WHAT IS NEEDED
Please check every line of the listing for "always" and copy each line where it is found.

EXTRACTED ENTRIES
★ ★ ★ ★ ★ ★ ★

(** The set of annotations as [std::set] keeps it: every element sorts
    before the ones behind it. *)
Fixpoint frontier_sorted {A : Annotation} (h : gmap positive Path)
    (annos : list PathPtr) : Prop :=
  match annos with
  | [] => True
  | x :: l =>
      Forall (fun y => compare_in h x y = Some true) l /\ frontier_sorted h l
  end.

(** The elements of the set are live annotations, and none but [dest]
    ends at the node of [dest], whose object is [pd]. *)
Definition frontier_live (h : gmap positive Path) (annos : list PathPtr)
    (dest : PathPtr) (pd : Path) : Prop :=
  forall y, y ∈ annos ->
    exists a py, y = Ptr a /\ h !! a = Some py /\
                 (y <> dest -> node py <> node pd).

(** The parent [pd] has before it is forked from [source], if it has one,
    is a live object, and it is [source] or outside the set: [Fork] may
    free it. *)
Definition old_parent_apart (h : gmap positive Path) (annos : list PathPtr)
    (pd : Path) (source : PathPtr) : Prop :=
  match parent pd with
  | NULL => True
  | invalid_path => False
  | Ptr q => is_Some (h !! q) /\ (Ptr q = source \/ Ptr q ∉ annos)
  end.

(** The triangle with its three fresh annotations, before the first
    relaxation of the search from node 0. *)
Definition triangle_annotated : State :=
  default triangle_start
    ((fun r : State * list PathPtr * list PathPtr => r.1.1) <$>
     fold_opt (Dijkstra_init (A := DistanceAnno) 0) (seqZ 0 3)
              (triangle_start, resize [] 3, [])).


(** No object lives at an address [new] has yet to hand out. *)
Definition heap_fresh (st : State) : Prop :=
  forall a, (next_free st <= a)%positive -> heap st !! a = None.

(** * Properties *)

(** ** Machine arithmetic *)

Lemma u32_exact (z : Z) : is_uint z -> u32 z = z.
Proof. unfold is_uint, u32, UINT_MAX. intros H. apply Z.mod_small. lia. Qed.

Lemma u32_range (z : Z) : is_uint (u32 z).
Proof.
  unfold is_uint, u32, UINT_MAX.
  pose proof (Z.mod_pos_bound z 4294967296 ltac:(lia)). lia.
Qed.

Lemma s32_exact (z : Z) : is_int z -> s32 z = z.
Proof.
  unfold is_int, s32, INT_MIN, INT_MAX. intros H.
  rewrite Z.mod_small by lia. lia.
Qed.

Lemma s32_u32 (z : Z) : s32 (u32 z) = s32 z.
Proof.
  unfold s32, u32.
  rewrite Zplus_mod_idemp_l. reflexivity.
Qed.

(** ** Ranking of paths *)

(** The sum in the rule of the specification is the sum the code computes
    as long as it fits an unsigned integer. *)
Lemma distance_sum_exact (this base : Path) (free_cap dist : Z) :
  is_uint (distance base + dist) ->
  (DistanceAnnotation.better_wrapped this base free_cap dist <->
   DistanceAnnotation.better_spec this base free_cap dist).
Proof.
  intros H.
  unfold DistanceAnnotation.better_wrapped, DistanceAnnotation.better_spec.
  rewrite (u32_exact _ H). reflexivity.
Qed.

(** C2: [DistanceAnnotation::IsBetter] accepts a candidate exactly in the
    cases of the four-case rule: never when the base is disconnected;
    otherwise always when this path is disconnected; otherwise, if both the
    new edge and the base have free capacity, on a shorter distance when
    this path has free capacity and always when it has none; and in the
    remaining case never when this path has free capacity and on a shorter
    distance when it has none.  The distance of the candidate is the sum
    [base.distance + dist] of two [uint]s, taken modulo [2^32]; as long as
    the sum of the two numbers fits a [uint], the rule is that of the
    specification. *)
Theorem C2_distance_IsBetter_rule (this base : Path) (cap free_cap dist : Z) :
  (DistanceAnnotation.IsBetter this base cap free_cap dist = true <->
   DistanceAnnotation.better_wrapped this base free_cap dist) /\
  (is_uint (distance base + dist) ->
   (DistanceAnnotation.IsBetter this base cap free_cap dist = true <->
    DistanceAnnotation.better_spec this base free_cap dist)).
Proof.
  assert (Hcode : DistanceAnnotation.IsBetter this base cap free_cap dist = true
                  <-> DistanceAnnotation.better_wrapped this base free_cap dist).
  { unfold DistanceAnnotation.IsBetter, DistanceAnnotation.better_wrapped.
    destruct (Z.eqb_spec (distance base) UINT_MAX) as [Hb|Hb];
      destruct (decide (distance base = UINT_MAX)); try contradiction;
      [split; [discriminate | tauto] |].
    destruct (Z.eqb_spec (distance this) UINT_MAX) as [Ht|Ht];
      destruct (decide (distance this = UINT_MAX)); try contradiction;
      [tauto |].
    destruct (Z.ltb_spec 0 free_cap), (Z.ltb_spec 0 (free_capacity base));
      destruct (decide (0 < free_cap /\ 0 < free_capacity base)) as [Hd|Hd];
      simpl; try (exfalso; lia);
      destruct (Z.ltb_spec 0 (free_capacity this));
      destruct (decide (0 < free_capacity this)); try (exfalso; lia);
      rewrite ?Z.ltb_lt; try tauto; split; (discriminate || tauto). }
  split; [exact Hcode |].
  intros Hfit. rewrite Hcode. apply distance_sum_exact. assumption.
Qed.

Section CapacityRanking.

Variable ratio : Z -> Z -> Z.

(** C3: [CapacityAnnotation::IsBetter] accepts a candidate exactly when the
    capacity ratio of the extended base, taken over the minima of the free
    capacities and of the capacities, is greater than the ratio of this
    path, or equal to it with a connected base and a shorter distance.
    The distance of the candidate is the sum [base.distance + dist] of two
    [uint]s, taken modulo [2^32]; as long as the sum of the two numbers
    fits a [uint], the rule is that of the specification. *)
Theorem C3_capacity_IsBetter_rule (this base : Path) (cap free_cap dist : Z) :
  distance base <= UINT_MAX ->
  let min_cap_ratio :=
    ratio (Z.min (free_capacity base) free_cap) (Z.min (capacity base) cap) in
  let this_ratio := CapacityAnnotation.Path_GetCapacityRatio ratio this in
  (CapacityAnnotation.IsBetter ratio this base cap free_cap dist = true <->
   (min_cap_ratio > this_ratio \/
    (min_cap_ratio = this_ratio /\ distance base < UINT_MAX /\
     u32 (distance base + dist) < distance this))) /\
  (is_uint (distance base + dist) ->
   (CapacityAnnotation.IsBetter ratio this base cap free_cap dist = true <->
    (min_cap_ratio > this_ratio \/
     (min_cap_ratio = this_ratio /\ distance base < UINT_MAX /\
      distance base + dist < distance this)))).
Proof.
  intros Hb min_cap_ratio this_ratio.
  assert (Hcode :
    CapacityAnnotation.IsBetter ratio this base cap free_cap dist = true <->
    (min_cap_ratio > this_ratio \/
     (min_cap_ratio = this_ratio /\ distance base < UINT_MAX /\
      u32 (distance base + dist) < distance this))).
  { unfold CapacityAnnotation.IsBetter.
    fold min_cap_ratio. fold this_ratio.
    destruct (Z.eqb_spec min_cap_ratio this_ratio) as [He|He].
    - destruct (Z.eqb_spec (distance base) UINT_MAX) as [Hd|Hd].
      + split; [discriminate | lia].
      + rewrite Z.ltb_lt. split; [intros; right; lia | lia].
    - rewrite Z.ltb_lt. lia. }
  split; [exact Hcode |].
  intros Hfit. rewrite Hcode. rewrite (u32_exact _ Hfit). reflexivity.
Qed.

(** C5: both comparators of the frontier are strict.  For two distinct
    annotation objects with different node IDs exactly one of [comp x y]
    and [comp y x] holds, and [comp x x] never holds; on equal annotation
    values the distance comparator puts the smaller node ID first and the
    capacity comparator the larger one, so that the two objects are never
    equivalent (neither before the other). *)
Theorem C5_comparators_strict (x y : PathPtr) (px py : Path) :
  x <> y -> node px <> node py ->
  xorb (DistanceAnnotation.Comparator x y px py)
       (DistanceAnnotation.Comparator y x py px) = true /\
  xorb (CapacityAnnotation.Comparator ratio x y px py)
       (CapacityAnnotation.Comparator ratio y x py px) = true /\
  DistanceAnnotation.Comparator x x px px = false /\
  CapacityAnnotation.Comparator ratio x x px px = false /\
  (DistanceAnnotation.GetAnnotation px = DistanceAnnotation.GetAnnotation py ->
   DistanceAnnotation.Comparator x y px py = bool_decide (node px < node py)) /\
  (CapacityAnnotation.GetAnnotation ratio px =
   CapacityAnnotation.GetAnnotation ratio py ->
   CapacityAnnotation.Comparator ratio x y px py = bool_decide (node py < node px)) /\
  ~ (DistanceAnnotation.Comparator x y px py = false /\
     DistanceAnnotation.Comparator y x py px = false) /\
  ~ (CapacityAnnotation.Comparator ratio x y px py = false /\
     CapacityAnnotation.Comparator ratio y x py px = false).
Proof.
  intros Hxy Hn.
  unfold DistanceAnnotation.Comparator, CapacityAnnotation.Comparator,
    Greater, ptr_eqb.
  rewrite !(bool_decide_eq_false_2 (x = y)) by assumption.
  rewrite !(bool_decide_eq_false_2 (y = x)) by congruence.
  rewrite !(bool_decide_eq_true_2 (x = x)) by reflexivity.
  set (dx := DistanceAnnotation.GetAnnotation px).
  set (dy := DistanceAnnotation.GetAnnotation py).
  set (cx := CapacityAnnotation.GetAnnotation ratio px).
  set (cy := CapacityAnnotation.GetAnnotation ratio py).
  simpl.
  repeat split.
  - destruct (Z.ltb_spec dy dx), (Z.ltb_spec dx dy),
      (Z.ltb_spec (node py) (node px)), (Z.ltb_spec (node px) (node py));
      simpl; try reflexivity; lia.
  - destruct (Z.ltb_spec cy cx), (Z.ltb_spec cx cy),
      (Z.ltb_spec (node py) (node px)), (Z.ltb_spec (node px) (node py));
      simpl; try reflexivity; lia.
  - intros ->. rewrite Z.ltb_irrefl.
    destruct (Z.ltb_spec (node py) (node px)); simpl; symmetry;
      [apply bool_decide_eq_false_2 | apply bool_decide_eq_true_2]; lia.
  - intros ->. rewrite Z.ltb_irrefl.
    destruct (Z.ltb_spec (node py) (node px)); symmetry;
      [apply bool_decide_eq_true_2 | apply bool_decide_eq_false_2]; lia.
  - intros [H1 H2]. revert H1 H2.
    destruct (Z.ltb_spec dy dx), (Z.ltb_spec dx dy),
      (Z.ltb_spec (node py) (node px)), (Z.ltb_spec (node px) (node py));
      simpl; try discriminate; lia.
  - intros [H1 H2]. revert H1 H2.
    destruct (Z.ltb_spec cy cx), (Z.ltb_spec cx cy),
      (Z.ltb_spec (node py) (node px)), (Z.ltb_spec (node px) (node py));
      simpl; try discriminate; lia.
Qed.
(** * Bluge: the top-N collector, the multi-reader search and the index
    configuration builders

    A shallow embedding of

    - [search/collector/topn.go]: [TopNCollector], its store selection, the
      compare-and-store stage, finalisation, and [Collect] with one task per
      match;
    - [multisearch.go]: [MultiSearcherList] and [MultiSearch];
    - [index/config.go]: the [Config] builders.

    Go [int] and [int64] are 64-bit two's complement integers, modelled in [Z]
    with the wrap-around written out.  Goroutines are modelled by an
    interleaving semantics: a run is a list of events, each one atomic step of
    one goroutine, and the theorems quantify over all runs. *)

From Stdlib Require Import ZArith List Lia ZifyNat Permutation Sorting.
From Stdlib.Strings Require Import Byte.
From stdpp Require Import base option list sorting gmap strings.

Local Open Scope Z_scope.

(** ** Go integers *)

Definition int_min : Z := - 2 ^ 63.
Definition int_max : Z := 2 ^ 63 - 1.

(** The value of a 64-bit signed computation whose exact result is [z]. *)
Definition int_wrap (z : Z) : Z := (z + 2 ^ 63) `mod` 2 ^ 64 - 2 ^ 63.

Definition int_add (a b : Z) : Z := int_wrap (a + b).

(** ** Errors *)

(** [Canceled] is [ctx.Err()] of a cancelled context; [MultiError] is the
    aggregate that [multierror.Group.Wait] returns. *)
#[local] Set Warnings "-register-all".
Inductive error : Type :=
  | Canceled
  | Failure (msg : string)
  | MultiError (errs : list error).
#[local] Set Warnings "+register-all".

★ ★ ★ ★ ★ ★ ★

RESPONSE AREA
    otherwise always when this path is disconnected; otherwise, if both the
    this path has free capacity and always when it has none; and in the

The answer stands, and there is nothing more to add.